(Source information)

Lemma wpe_cepmd_child stored (v : MetadataManager Conn * Zk) :
  not_above (cepmd_ns fw) p -> mgr_ok fw v.1 -> still (p := p) eph stored v.2 ->
  wpe cepmd_child
    (fun r v' => mgr_ok fw v'.1 /\ still (p := p) eph stored v'.2 /\
      exists n, r = Some n /\ ns n = cepmd_ns fw)
    (fun x v' => x = panicked /\ still (p := p) eph stored v'.2) v.
Proof.
  intros Hp Hm Hs. unfold cepmd_child. apply wpe_bind. wpe_by (wpe_GetRootNode fw).
  intros r v1 (Hm1 & Hz1 & n & -> & Hn). apply wpe_bind, wpe_ret, wpe_bind.
  unfold CreateChildIfNotExists, GetChild. apply wpe_bind, wpe_ret. rewrite Hn.
  eapply wpe_mono_post; [|apply (wpe_CreateNSIfNotExists fw _ false stored v1); [exact Hp|done|done]].
  intros u v2 [Hm2 Hz2]. rewrite <- Hm2 in Hm1.
  apply wpe_bind. wpe_by (wpe_GetRootNode fw). intros r v3 (Hm3 & Hz3 & n' & -> & Hn').
  apply wpe_bind, wpe_ret, wpe_bind, wpe_bind, wpe_ret. wpe_by (wpe_getNode fw).
  intros [node err] v4 (Hm4 & Hz4 & Hr).
  destruct node as [node|], err as [err|]; cbn [read_outcome snd fst] in *; try done.
  apply wpe_ret. destruct Hr as [Hns _]. split; [done|]. split; [done|]. exists node.
  split; [done|]. by rewrite Hns, Hn'.
Qed.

(End Source information)

• [Work to complete]: Would you copy, word for word, only the lines from the start of the listing to the one that contains "intros r v1", both included?

• [Response for this exercise]:
Lemma wpe_cepmd_child stored (v : MetadataManager Conn * Zk) :
  not_above (cepmd_ns fw) p -> mgr_ok fw v.1 -> still (p := p) eph stored v.2 ->
  wpe cepmd_child
    (fun r v' => mgr_ok fw v'.1 /\ still (p := p) eph stored v'.2 /\
      exists n, r = Some n /\ ns n = cepmd_ns fw)
    (fun x v' => x = panicked /\ still (p := p) eph stored v'.2) v.
Proof.
  intros Hp Hm Hs. unfold cepmd_child. apply wpe_bind. wpe_by (wpe_GetRootNode fw).
  intros r v1 (Hm1 & Hz1 & n & -> & Hn). apply wpe_bind, wpe_ret, wpe_bind.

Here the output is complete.